As a long-term inhabitant of New York City, Diane began to take photographs of the people she encountered, visiting often overlooked locations including morgues, body-building competitions, youth gang meetings and seedy hotels. Diane, a privately-educated, upper-middle class mother, left her early upbringing behind to passionately tell the story of New York City’s underdog and underrepresented inhabitants. She sought out people who were marginalised, left behind or singled out.
Despite the relative luxuries of her early life, Diane openly identified herself an outcast, claiming a feeling of kinship with those she photographed. In her work, she elevated her subjects from forgotten individuals to celebrated subjects of fascination.
Diane Arbus, Untitled (6), 1970–71. © The Estate of Diane Arbus
In July 1960, Esquire magazine ran several of Diane’s photos and public interest in her work grew rapidly. By the mid 60s, Diane Arbus had become one of the most prominent photographers of her generation.
As Diane’s professional life flourished, her personal life faced challenges. She was known to suffer with bouts of depression. Arbus committed suicide in 1971, still living in New York City.

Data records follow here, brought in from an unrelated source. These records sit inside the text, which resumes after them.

Lemma py_join_split sep s : py_join sep (py_split sep s) = s.
Proof.
  induction s as [|c s IH]; simpl; [done|].
  assert (Hne : py_split sep s ≠ []).
  { destruct s as [|d s]; simpl; [done|]. destruct (Ascii.eqb _ _); [done|].
    by destruct (py_split sep s). }
  destruct (Ascii.eqb c sep) eqn:E.
  - apply Ascii.eqb_eq in E as ->. destruct (py_split sep s); [done|]. simpl in *. by rewrite IH.
  - destruct (py_split sep s) as [|w [|w' l]]; [done|simpl in *; congruence|].
    change (String c (py_join sep (w :: w' :: l)) = String c s). congruence.
Qed.

Lemma forallb_same {A} (f g : A → bool) l : (∀ x, f x = g x) → forallb f l = forallb g l.
Proof. intros H. induction l as [|x l IH]; [done|]. cbn. by rewrite H, IH. Qed.
Lemma omap_ext_in {A B} (f g : A → option B) (l : list A) :
  (∀ x, x ∈ l → f x = g x) → omap f l = omap g l.
Proof.
  induction l as [|x l IH]; intros H; [done|].
  change (match f x with Some y => y :: omap f l | None => omap f l end =
          match g x with Some y => y :: omap g l | None => omap g l end).
  rewrite IH by (intros; apply H; by right). by rewrite (H x) by left.
Qed.
Definition get_ip_address_list (self : LBPool) (max_num : nat) : result (list string) :=
  ip_s ← IPv4Address_opt (ip_start self);
  ip_e ← IPv4Address_opt (ip_end self);
  ip_list ← ip_list_loop ip_s ip_e max_num 0;
  if (length ip_list =? 0)%nat then Raise AssertionError else Ok ip_list.

(** [n] consecutive addresses from [a] on. *)
Definition addresses (a : Z) (n : nat) : list string :=
  (λ i, exploded (a + Z.of_nat i)) <$> seq 0 n.

Lemma addresses_S a n : addresses a (S n) = exploded a :: addresses (a + 1) n.
Proof.
  unfold addresses. simpl. rewrite Z.add_0_r. f_equal.
  rewrite <-fmap_S_seq, <-list_fmap_compose. apply list_fmap_ext. intros i x _. simpl.
  f_equal. lia.
Qed.

Lemma ip_list_loop_reach s e fuel i :
  0 ≤ s + i → s + i ≤ e → e ≤ max_ipv4 →
  ip_list_loop s e fuel i =
  Ok (addresses (s + i) (Nat.min fuel (Z.to_nat (e - (s + i) + 1)))).
Proof.
  revert i; induction fuel as [|fuel IH]; intros i H0 Hle Hmax; [done|]. simpl ip_list_loop.
  rewrite (proj2 (IPv4Address_Ok (s + i) _)) by (split; [done|lia]).
  unfold mbind at 1, result_bind at 1. destruct (Z.eqb_spec (s + i) e) as [->|Hne].
  - replace (Z.to_nat (e - e + 1)) with 1%nat by lia.
    replace (Nat.min (S fuel) 1) with 1%nat by lia. by rewrite addresses_S.
  - rewrite IH by lia. unfold mbind, result_bind.
    replace (Z.to_nat (e - (s + i) + 1)) with (S (Z.to_nat (e - (s + (i + 1)) + 1))) by lia.
    rewrite <-Nat.succ_min_distr, addresses_S. by replace (s + i + 1) with (s + (i + 1)) by lia.
Qed.

Lemma ip_list_loop_past s e fuel i :
  0 ≤ s + i → e < s + i → s + i + Z.of_nat fuel ≤ max_ipv4 + 1 →
  ip_list_loop s e fuel i = Ok (addresses (s + i) fuel).
Proof.
  revert i; induction fuel as [|fuel IH]; intros i H0 Hle Hmax; [done|]. simpl ip_list_loop.
  rewrite (proj2 (IPv4Address_Ok (s + i) _)) by (split; [done|lia]).
  unfold mbind at 1, result_bind at 1. rewrite (proj2 (Z.eqb_neq (s + i) e)) by lia.
  rewrite IH by lia. unfold mbind, result_bind. rewrite addresses_S.
  by replace (s + i + 1) with (s + (i + 1)) by lia.
Qed.

(** ** Properties *)

(** An address range survives its textual form.  What [IPv4Pool] writes for a range of 32-bit
    addresses is read back as the same range, printed addresses are recognised as valid, and no
    string is ever read as something that is not a 32-bit address. *)
Theorem pool_text_roundtrip (p : IPv4Pool) :
  0 ≤ start p ≤ max_ipv4 → 0 ≤ end_ p ≤ max_ipv4 →
  (∃ s e, dump_pool p = (Some s, Some e) ∧ load_pool (FromStr s) (FromStr e) = Ok p ∧
          check_ipv4_valid s = Ok true) ∧
  (∀ s a, start_val (FromStr s) = Ok a → 0 ≤ a ≤ max_ipv4).
Proof.
  intros Hs He. split.
  - exists (exploded (start p)), (exploded (end_ p)). split; [reflexivity|].
    unfold load_pool, check_ipv4_valid, start_val, end_val.
    rewrite !IPv4Address_str_exploded by assumption. split; [|reflexivity]. destruct p; reflexivity.
  - intros s a. apply IPv4Address_str_bound.
Qed.

(** The address list of a load-balancer pool.  For a pool given by its two ends the list is
    exactly the addresses from the first to the last, cut at [max_num]; when the ends are the
    wrong way round the end is never met and [max_num] addresses beyond the start are returned. *)
Theorem lb_pool_addresses (p : LBPool) (s e : Z) (max_num : nat) :
  0 ≤ s ≤ max_ipv4 → 0 ≤ e ≤ max_ipv4 → (0 < max_num)%nat →
  ip_start p = Some (exploded s) → ip_end p = Some (exploded e) →
  (s ≤ e → get_ip_address_list p max_num =
           Ok (addresses s (Nat.min max_num (Z.to_nat (e - s + 1))))) ∧
  (e < s → s + Z.of_nat max_num ≤ max_ipv4 + 1 →
           get_ip_address_list p max_num = Ok (addresses s max_num)).
Proof.
  intros Hs He Hmax Hps Hpe. unfold get_ip_address_list. rewrite Hps, Hpe. unfold IPv4Address_opt.
  rewrite !IPv4Address_str_exploded by assumption. unfold mbind, result_bind. split.
  - intros Hle. rewrite ip_list_loop_reach by lia. rewrite !Z.add_0_r.
    destruct (Nat.min max_num _) eqn:E; [lia|]. done.
  - intros Hlt Hm. rewrite ip_list_loop_past by lia. rewrite Z.add_0_r.
    destruct max_num; [lia|]. done.
Qed.

(** An interface with several addresses keeps them all: the addresses joined by semicolons
    are read back by [PduInterface.get_ip] in the same order. *)
Theorem get_ip_roundtrip (l : list Z) :
  l ≠ [] → Forall (λ a, 0 ≤ a ≤ max_ipv4) l →
  get_ip (py_join ";"%char (exploded <$> l)) = Ok l.
Proof.
  assert (Hno : ∀ a, no_char ";"%char (exploded a) = true).
  { intros a. unfold exploded.
    assert (Hp : ∀ v, 0 ≤ v < 256 → no_char ";"%char (pretty v) = true).
    { intros v Hv. assert (H : forallb (λ v, no_char ";"%char (pretty v)) (Z.of_nat <$> seq 0 256) = true)
        by (vm_compute; reflexivity).
      rewrite forallb_forall in H. apply H, list_elem_of_In, list_elem_of_fmap.
      exists (Z.to_nat v). split; [lia|]. apply elem_of_seq. lia. }
    assert (Happ : ∀ x y, no_char ";"%char (x +:+ y) = no_char ";"%char x && no_char ";"%char y).
    { intros x y. induction x as [|c x IH]; [done|].
      change (String c x +:+ y) with (String c (x +:+ y)). simpl. by rewrite IH, andb_assoc. }
    assert (Hdot : ∀ y, no_char ";"%char (String "."%char y) = no_char ";"%char y) by done.
    unfold py_join. rewrite !Happ, !Hdot, !Happ, !Hdot, !Happ, !Hdot.
    rewrite !Hp by apply octet_bound. done. }
  intros Hne Hl. unfold get_ip. rewrite py_split_join.
  - clear Hne. induction Hl as [|a l Ha Hl IH]; [reflexivity|].
    rewrite fmap_cons. cbn [map_result].
    rewrite IPv4Address_str_exploded by assumption. unfold mbind, result_bind in *.
    rewrite IH. reflexivity.
  - intros H%fmap_nil_inv. contradiction.
  - apply Forall_fmap. rewrite Forall_forall. intros a _. apply Hno.
Qed.

Lemma pool_text_roundtrip_witness :
  ∃ s e, dump_pool {| start := 3232235777; end_ := 3232235800 |} = (Some s, Some e) ∧
         load_pool (FromStr s) (FromStr e) = Ok {| start := 3232235777; end_ := 3232235800 |} ∧
         check_ipv4_valid s = Ok true.
Proof.
  apply (pool_text_roundtrip {| start := 3232235777; end_ := 3232235800 |});
    vm_compute; split; discriminate.
Defined.

Definition example_lb_pool : LBPool :=
  {| lb_mode := layer2; lb_net_name := "data"; ip_start := Some (exploded 3232235777);
     ip_end := Some (exploded 3232235780); range_length := None |}.

Lemma lb_pool_addresses_witness :
  get_ip_address_list example_lb_pool 256 =
  Ok (addresses 3232235777 (Nat.min 256 (Z.to_nat (3232235780 - 3232235777 + 1)))).
Proof.
  apply (lb_pool_addresses example_lb_pool 3232235777 3232235780 256);
    try reflexivity; try (vm_compute; split; discriminate); lia.
Defined.

Lemma get_ip_roundtrip_witness :
  get_ip (py_join ";"%char (exploded <$> [3232235777; 167772167])) = Ok [3232235777; 167772167].
Proof.
  apply (get_ip_roundtrip [3232235777; 167772167]); [discriminate|].
  repeat constructor; vm_compute; discriminate.
Defined.
Definition del_network (network : NetworkModel) (vim_names_list : option (list string))
  (terraform : bool) : M (World C) unit :=
  obj_multiprocess_lock (
    for_each (default [] vim_names_list) (λ name,
      vim ← on_model (vim_ref name);
      _del_vim_net (net_name network) vim terraform ;; mret tt) ;;
    on_model (TopologyModel.del_network (net_name network)) ;;
    _save_topology_from_model ;;
    trigger_redis_event TOPO_DELETE_NETWORK (DNetwork network)).

Definition del_network_by_name (network_name : string) (terraform : bool) : M (World C) unit :=
  obj_multiprocess_lock (
    (if terraform then
       m ← dump_model;
       for_each (seq 0 (length (topo_vims m))) (λ vim,
         v ← on_model (vim_at vim);
         if py_in String.eqb network_name (networks v)
         then _del_vim_net network_name vim terraform ;; mret tt else mret tt)
     else mret tt) ;;
    delete_net ← on_model (TopologyModel.del_network network_name);
    _save_topology_from_model ;;
    trigger_redis_event TOPO_DELETE_NETWORK (DNetwork delete_net)).

(** *** Routers *)
Definition get_router (name : string) : M (World C) RouterModel :=
  on_model (TopologyModel.get_router name).

Definition add_router (router : RouterModel) : M (World C) unit :=
  obj_multiprocess_lock (
    on_model (TopologyModel.add_router router) ;;
    _save_topology_from_model ;;
    trigger_redis_event TOPO_CREATED_ROUTER (DRouter router)).

(** [vim.get_router] only logs when the router is missing, and [vim.del_router(None)] then does
    nothing. *)
Definition del_router (name : string) (vim_names_list : option (list string)) : M (World C) unit :=
  obj_multiprocess_lock (
    router ← on_model (TopologyModel.del_router name);
    for_each (default [] vim_names_list) (λ vname,
      vim ← on_model (vim_ref vname);
      vim_router ← on_model (on_vim vim (VimModels.get_router (router_name router)));
      match vim_router with
      | Some r => on_model (on_vim vim (VimModels.del_router r)) ;; mret tt
      | None => mret tt
      end) ;;
    _save_topology_from_model ;;
    trigger_redis_event TOPO_DELETED_ROUTER (DRouter router)).

(** *** Address ranges *)
Definition set_reserved_ip_range (ip_range : IPv4Pool) (name : string) (owner : string)
  : M (World C) IPv4ReservedRange :=
  topo_net ← on_model (network_ref name);
  n ← on_model (on_network topo_net getS);
  if external n then raise ValueError
  else
    let ip_range := {| range_pool := ip_range; owner := owner |} in
    on_model (on_network topo_net (add_reserved_range ip_range)) ;;
    _save_topology_from_model ;;
    trigger_redis_event TOPO_CREATE_RANGE_RES (DRange ip_range) ;;
    mret ip_range.

(** A missing length is compared with the length of the first available range. *)
Definition range_for (c : IPv4Network) (reserved_ips : list IPv4Pool) (range_length : option Z)
  : result IPv4Pool :=
  match range_length with
  | Some n => get_range_in_cidr c reserved_ips n
  | None => _ ← get_available_network_ip c reserved_ips; Raise TypeError
  end.

Definition reserve_range (name : string) (range_length : option Z) (owner : string)
  (vim : option string) : M (World C) IPv4ReservedRange :=
  obj_multiprocess_lock (
    net ← get_network name vim;
    let reserved_ips := allocation_pool net ++ (range_pool <$> reserved_ranges net) in
    ip_range ← liftR (range_for (cidr net) reserved_ips range_length);
    set_reserved_ip_range ip_range name owner).

Definition reserve_range_lb_pool (lb_pool : LBPool) (owner : string) : M (World C) IPv4ReservedRange :=
  reserve_range (lb_net_name lb_pool) (range_length lb_pool) owner None.

(** The loop over all the networks, stopping at the first that releases something. *)
Fixpoint release_in (nets : list nat) (owner : string) (ip_range : option IPv4ReservedRange)
  : M (World C) (option IPv4ReservedRange) :=
  match nets with
  | [] => mret None
  | network :: nets' =>
      removed_range ← on_model (on_network network (release_range owner ip_range));
      match removed_range with
      | Some r => mret (Some r)
      | None => release_in nets' owner ip_range
      end
  end.

Definition release_ranges (owner : string) (ip_range : option IPv4ReservedRange)
  (name : option string) : M (World C) (option IPv4ReservedRange) :=
  obj_multiprocess_lock (
    removed_range ←
      (match name with
       | None => m ← dump_model; release_in (seq 0 (length (topo_networks m))) owner ip_range
       | Some n =>
           network ← on_model (network_ref n);
           on_model (on_network network (release_range owner ip_range))
       end);
    match removed_range with
    | None => mret None
    | Some r =>
        _save_topology_from_model ;;
        trigger_redis_event TOPO_DELETE_RANGE_RES (DRange r) ;;
        mret (Some r)
    end).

Diane Arbus’ work continues to capture the imagination and has remained popular long beyond her death. Some critics condemn Arbus for objectifying her subjects, whilst others celebrate her deep compassion and sensitivity.
The vast majority of her work is created in black and white or sepia tones. Her photographs strip her subjects back to their barest essence, often capturing a moment of raw honesty. The black and white image is fairly unique to photography, a medium which offers to capture the world exactly as it is for a fleeting moment of time. By creating the images in black and white, Arbus at once captures a fleeting moment of reality and also reminds us that she is the author of that image, stripping it of its colour and dictating the way we look at that moment.
Penelope Tree in Her Living Room, NYC, 1962
Arbus’ photographs take the world as we know it, and strip back the colour. Many of her models were fairly ostentatious characters – body builders, heavily tattooed people, performers and drag artists. Arbus would often capture these characters at a moment when the performance seems to have stopped or paused for a second, when the real humanity emerges, just for a brief second. By stripping the photographs back to black and white, she strips the showmanship and the glitz away, leaving only the person and their relationship to the world around them behind.
Diane Arbus: American Portraits
For Arbus, whose upbringing left her frustrated and abandoned in a world that was often pretentious and conceited, stripping away the colour may have been a way of controlling her world and of removing one layer of performance – an attempt to get closer to the essence of humanity, that which her subjects had so often been asked to cover up, or had themselves run away from. For people at the margins of a judgemental society, Arbus allowed them their eccentricities, their pretences and their costumes, but through her photographs, she exposed something of what still remains beneath that surface. Her photographs haunt viewers because they capture something that feels like a rare truth, despite being full of artifice and elaborate displays of personality. She manages at once to show us something that feels real, and to deny that reality by choosing subjects who have created their own reality and built their own disguises. The black and white images further confound our confusion, feeling at once raw, timeless and real, and being at the same time a photographic device, created only in the act of capturing an image on film.